[Exercise input]

Content starts

Lemma masked_copy_flags v (f : row -> bool) (kp : array3) :
  masked_copy kp v (map (map f) kp)
  = map (map (fun r => if f r then set_column 1 v (set_column 0 v r) else r)) kp.
Proof.
  unfold masked_copy.
  rewrite (assign_column_flags_plain 0 v f kp).
  rewrite (assign_column_flags 1 v f
             (fun r => if f r then set_column 0 v r else r) kp).
  apply map_ext. intros idv. apply map_ext. intros r.
  destruct (f r); reflexivity.
Qed.

Lemma visible_or_mask_row v (r : row) :
  3 <= length r ->
  firstn 2 (if feqb (nth 2 r fnan) (of_int 0)
            then set_column 1 v (set_column 0 v r) else r)
  = visible_or_mask v r.
Proof.
  intros H. unfold visible_or_mask.
  destruct r as [|a [|b [|c r]]]; simpl in H; try lia.
  destruct (feqb _ _); reflexivity.
Qed.

Lemma mask_invisible_three_columns (kp : array3) v :
  three_columns kp ->
  mask_invisible kp v = Ok (map (map (visible_or_mask v)) kp).
Proof.
  intros H3. unfold mask_invisible, invisible.
  rewrite (flags_three_columns (fun x => feqb x (of_int 0)) kp H3). cbn [bind].
  rewrite (masked_copy_flags v (fun r => feqb (nth 2 r fnan) (of_int 0)) kp).
  unfold slice2. rewrite map_map. f_equal.
  apply map_ext_in. intros idv Hidv. rewrite map_map.
  apply map_ext_in. intros r Hr. apply visible_or_mask_row.
  unfold three_columns in H3. rewrite Forall_forall in H3.
  specialize (H3 idv Hidv). rewrite Forall_forall in H3. auto.
Qed.

Lemma mask_invisible_Ok (kp : array3) v masked :
  mask_invisible kp v = Ok masked -> three_columns kp.
Proof.
  intros H. unfold mask_invisible in H.
  apply bind_Ok_inv in H as (vis & Hvis & _).
  apply (flags_Ok (fun x => feqb x (of_int 0)) kp vis Hvis).
Qed.

(** X7.  On an array that holds a keypoint, [mask_invisible] returns exactly
    when the keypoints all hold a visibility value at index 2, and raises
    IndexError otherwise.  Its result has the individuals and keypoints of
    the input, two values per keypoint: the mask value twice where the
    visibility equals 0, the input's coordinates everywhere else. *)
Theorem mask_invisible_masks_exactly_the_invisible
        (keypoints : array3) (mask_value : F) :
  holds_a_keypoint keypoints ->
  (three_columns keypoints ->
   mask_invisible keypoints mask_value
   = Ok (map (map (visible_or_mask mask_value)) keypoints))
  /\ (forall masked, mask_invisible keypoints mask_value = Ok masked ->
        three_columns keypoints
        /\ length masked = length keypoints
        /\ Forall2 (fun idv idv' : array2 => length idv' = length idv)
                   keypoints masked
        /\ Forall (Forall (fun r : row => length r = 2)) masked)
  /\ (forall e, mask_invisible keypoints mask_value = Raise e -> e = IndexError).
Proof.
  intros _. split; [apply mask_invisible_three_columns|]. split.
  - intros masked H.
    assert (H3 := mask_invisible_Ok keypoints mask_value masked H).
    split; [exact H3|].
    rewrite (mask_invisible_three_columns keypoints mask_value H3) in H.
    injection H as <-.
    split; [apply length_map|]. split.
    + clear H3. induction keypoints as [|idv kp IH]; simpl; constructor.
      * apply length_map.
      * exact IH.
    + unfold three_columns in H3. rewrite Forall_forall in *.
      intros idv' Hin. apply in_map_iff in Hin as (idv & <- & Hidv).
      specialize (H3 idv Hidv). rewrite Forall_forall in *.
      intros r' Hr'. apply in_map_iff in Hr' as (r & <- & Hr).
      specialize (H3 r Hr). unfold visible_or_mask.
      destruct (feqb _ _); [reflexivity|].
      rewrite length_firstn. lia.
  - intros e H. unfold mask_invisible in H.
    destruct (invisible keypoints) as [vis|e'] eqn:E; [discriminate|].
    cbn [bind] in H. injection H as <-.
    apply (flags_error (fun x => feqb x (of_int 0)) keypoints e' E).
Qed.

(** X8.  [mask_invisible] works on a copy: run over the store it leaves
    every array it found as it was, its argument included, and returns a view
    of a fresh buffer, whose content is the masked array. *)
Theorem mask_invisible_writes_into_a_copy
        (keypoints : ref) (mask_value : F) (h : heap) (original : array3) :
  nth_error h keypoints = Some original ->
  three_columns original ->
  exists copy masked,
    mask_invisible_st keypoints mask_value h
    = Ok ({| base := length h; columns := 2 |}, h ++ [copy])
    /\ length h <> keypoints
    /\ nth_error (h ++ [copy]) keypoints = Some original
    /\ mask_invisible original mask_value = Ok masked
    /\ view_read {| base := length h; columns := 2 |} (h ++ [copy])
       = Ok (masked, h ++ [copy]).
Proof.
  intros Ha H3.
  exists (masked_copy original mask_value
                      (map (map (fun r => feqb (nth 2 r fnan) (of_int 0))) original)).
  eexists.
  assert (Hvis := flags_three_columns (fun x => feqb x (of_int 0)) original H3).
  split; [|split; [|split; [|split]]].
  - unfold mask_invisible_st.
    unfold st_bind at 1. unfold st_read at 1. rewrite Ha.
    unfold st_bind at 1. unfold st_alloc at 1.
    unfold st_bind at 1. unfold st_read at 1. rewrite nth_error_fresh.
    unfold st_bind at 1. unfold st_lift, invisible. rewrite Hvis.
    unfold st_bind at 1. rewrite st_write_fresh.
    unfold st_bind at 1. unfold st_read at 1. rewrite nth_error_fresh.
    unfold st_bind at 1. rewrite st_write_fresh.
    reflexivity.
  - intros E. rewrite <- E in Ha.
    assert (length h < length h) by (apply nth_error_Some; congruence). lia.
  - apply nth_error_ext. exact Ha.
  - unfold mask_invisible, invisible. rewrite Hvis. reflexivity.
  - unfold view_read, st_bind, st_read. cbn [base columns].
    rewrite nth_error_fresh. reflexivity.
Qed.

End MaskInvisibleFacts.

Lemma mask_invisible_masks_exactly_the_invisible_witness :
  @mask_invisible binary64 binary64_ext
    [[[Examples.num 1; Examples.num 2; Examples.num 0];
      [Examples.num 3; Examples.num 4; Examples.num 1]]]
    (Examples.num (-1))
  = Ok [[[Examples.num (-1); Examples.num (-1)]; [Examples.num 3; Examples.num 4]]].
Proof.
  apply (proj1 (@mask_invisible_masks_exactly_the_invisible
                  binary64 binary64_ext
                  [[[Examples.num 1; Examples.num 2; Examples.num 0];
                    [Examples.num 3; Examples.num 4; Examples.num 1]]]
                  (Examples.num (-1))
                  (ex_intro _ _ (ex_intro _ _ (conj (or_introl eq_refl)
                                                    (or_introl eq_refl)))))).
  unfold three_columns. repeat constructor.
Defined.

Lemma mask_invisible_writes_into_a_copy_witness :
  exists copy masked,
    @mask_invisible_st binary64 binary64_ext 1 (Examples.num (-1)) Examples.store
    = Ok ({| base := 2; columns := 2 |}, Examples.store ++ [copy])
    /\ 2 <> 1
    /\ nth_error (Examples.store ++ [copy]) 1 = Some Examples.gt_image_xyv
    /\ mask_invisible Examples.gt_image_xyv (Examples.num (-1)) = Ok masked
    /\ view_read {| base := 2; columns := 2 |} (Examples.store ++ [copy])
       = Ok (masked, Examples.store ++ [copy]).
Proof.
  apply (@mask_invisible_writes_into_a_copy
           binary64 binary64_ext 1 (Examples.num (-1)) Examples.store
           Examples.gt_image_xyv eq_refl).
  unfold three_columns. repeat constructor.
Defined.

Section AlignFacts.
Context {FL : Float} {FX : FloatExt FL}.

Variable rmse_match_prediction_to_gt : array3 -> array3 -> list nat.


Lemma matcher_ground_truth_three_columns (gt : array3) :
  three_columns gt ->
  matcher_ground_truth gt
  = Ok (map (map (map (nan_to_num (of_int (-1)))))
            (map (map (visible_or_mask (of_int (-1)))) gt)).
Proof.
  intros H3. unfold matcher_ground_truth.
  rewrite (mask_invisible_three_columns gt (of_int (-1)) H3). reflexivity.
Qed.


Lemma take_individuals_permutation (pose : array3) (ms : list nat) :
  Permutation ms (seq 0 (length pose)) ->
  exists out, take_individuals pose ms = Ok out /\ Permutation out pose.
Proof.
  intros Hperm. exists (map (fun m => nth m pose []) ms). split.
  - unfold take_individuals. apply mapM_pure. intros m Hm.
    apply (Permutation_in _ Hperm) in Hm. apply in_seq in Hm.
    rewrite (nth_error_nth' pose []) by lia. reflexivity.
  - rewrite (Permutation_map (fun m => nth m pose []) Hperm).
    rewrite map_nth_seq. reflexivity.
Qed.

Lemma align_loop_permutes (ground_truth : dict array3) :
  (forall pose g, Permutation (rmse_match_prediction_to_gt pose g)
                              (seq 0 (length pose))) ->
  forall predictions acc,
    NoDup (keys acc ++ keys predictions) ->
    (forall image pose, In (image, pose) predictions ->
        exists g, dict_get ground_truth image = Ok g /\ three_columns g) ->
    exists outs,
      align_loop rmse_match_prediction_to_gt predictions ground_truth acc
      = Ok (acc ++ outs)
      /\ dict_rel (fun pose out : array3 => Permutation out pose) predictions outs.
Proof.
  intros Hmatch. induction predictions as [|[image pose] rest IH];
    intros acc Hnd Hgt; cbn [align_loop].
  - exists []. rewrite app_nil_r. split; [reflexivity | constructor].
  - destruct (Hgt image pose (or_introl eq_refl)) as (g & -> & H3). cbn [bind].
    rewrite (matcher_ground_truth_three_columns g H3). cbn [bind].
    destruct (take_individuals_permutation pose _ (Hmatch pose
                (map (map (map (nan_to_num (of_int (-1)))))
                     (map (map (visible_or_mask (of_int (-1)))) g))))
      as (out & -> & Hperm).
    cbn [bind]. simpl keys in Hnd.
    rewrite dict_set_fresh.
    2:{ intros Hin. apply NoDup_remove_2 in Hnd. apply Hnd.
        apply in_or_app. left. exact Hin. }
    destruct (IH (acc ++ [(image, out)])) as (outs & -> & Hrel).
    + unfold keys in *. rewrite map_app. simpl. rewrite <- app_assoc. exact Hnd.
    + intros i p Hin. eapply Hgt. right. exact Hin.
    + exists ((image, out) :: outs). rewrite <- app_assoc. split; [reflexivity|].
      constructor; [split; [reflexivity | exact Hperm] | exact Hrel].
Qed.

(** X10.  When the matcher returns, for every image, a permutation of the
    individuals' indices, [align_predicted_individuals_to_gt] returns the
    predictions of the same images in the same order, each with its
    individuals permuted and none lost or repeated; this needs every
    prediction image to be annotated, with a visibility value per keypoint. *)
Theorem align_permutes_individuals
        (predictions ground_truth : dict array3) :
  (forall pose g, Permutation (rmse_match_prediction_to_gt pose g)
                              (seq 0 (length pose))) ->
  NoDup (keys predictions) ->
  (forall image pose, In (image, pose) predictions ->
      exists g, dict_get ground_truth image = Ok g /\ three_columns g) ->
  exists matched_poses,
    align_predicted_individuals_to_gt rmse_match_prediction_to_gt
                                      predictions ground_truth
    = Ok matched_poses
    /\ keys matched_poses = keys predictions
    /\ dict_rel (fun pose out : array3 => Permutation out pose)
                predictions matched_poses.
Proof.
  intros Hmatch Hnd Hgt.
  destruct (align_loop_permutes ground_truth Hmatch predictions [] Hnd Hgt)
    as (outs & Hrun & Hrel).
  exists outs. split; [exact Hrun|]. split; [|exact Hrel].
  symmetry. eapply dict_rel_keys; eauto.
Qed.

Lemma align_loop_app (ground_truth : dict array3) p1 p2 :
  forall acc,
    align_loop rmse_match_prediction_to_gt (p1 ++ p2) ground_truth acc
    = (acc' <- align_loop rmse_match_prediction_to_gt p1 ground_truth acc ;;
       align_loop rmse_match_prediction_to_gt p2 ground_truth acc').
Proof.
  induction p1 as [|[image pose] p1 IH]; intros acc; cbn [align_loop app];
    [reflexivity|].
  destruct (dict_get ground_truth image) as [g|e]; cbn [bind]; [|reflexivity].
  destruct (matcher_ground_truth g) as [gp|e]; cbn [bind]; [|reflexivity].
  destruct (take_individuals pose _) as [out|e]; cbn [bind]; [|reflexivity].
  apply IH.
Qed.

Content ends

Your answer should be the lines above from the one containing "unfold slice2. rewrite map_map. f_equal." through the one containing "intros idv' Hin.", copied exactly and with both ends kept.

  unfold slice2. rewrite map_map. f_equal.
  apply map_ext_in. intros idv Hidv. rewrite map_map.
  apply map_ext_in. intros r Hr. apply visible_or_mask_row.
  unfold three_columns in H3. rewrite Forall_forall in H3.
  specialize (H3 idv Hidv). rewrite Forall_forall in H3. auto.
Qed.

Lemma mask_invisible_Ok (kp : array3) v masked :
  mask_invisible kp v = Ok masked -> three_columns kp.
Proof.
  intros H. unfold mask_invisible in H.
  apply bind_Ok_inv in H as (vis & Hvis & _).
  apply (flags_Ok (fun x => feqb x (of_int 0)) kp vis Hvis).
Qed.

(** X7.  On an array that holds a keypoint, [mask_invisible] returns exactly
    when the keypoints all hold a visibility value at index 2, and raises
    IndexError otherwise.  Its result has the individuals and keypoints of
    the input, two values per keypoint: the mask value twice where the
    visibility equals 0, the input's coordinates everywhere else. *)
Theorem mask_invisible_masks_exactly_the_invisible
        (keypoints : array3) (mask_value : F) :
  holds_a_keypoint keypoints ->
  (three_columns keypoints ->
   mask_invisible keypoints mask_value
   = Ok (map (map (visible_or_mask mask_value)) keypoints))
  /\ (forall masked, mask_invisible keypoints mask_value = Ok masked ->
        three_columns keypoints
        /\ length masked = length keypoints
        /\ Forall2 (fun idv idv' : array2 => length idv' = length idv)
                   keypoints masked
        /\ Forall (Forall (fun r : row => length r = 2)) masked)
  /\ (forall e, mask_invisible keypoints mask_value = Raise e -> e = IndexError).
Proof.
  intros _. split; [apply mask_invisible_three_columns|]. split.
  - intros masked H.
    assert (H3 := mask_invisible_Ok keypoints mask_value masked H).
    split; [exact H3|].
    rewrite (mask_invisible_three_columns keypoints mask_value H3) in H.
    injection H as <-.
    split; [apply length_map|]. split.
    + clear H3. induction keypoints as [|idv kp IH]; simpl; constructor.
      * apply length_map.
      * exact IH.
    + unfold three_columns in H3. rewrite Forall_forall in *.
      intros idv' Hin. apply in_map_iff in Hin as (idv & <- & Hidv).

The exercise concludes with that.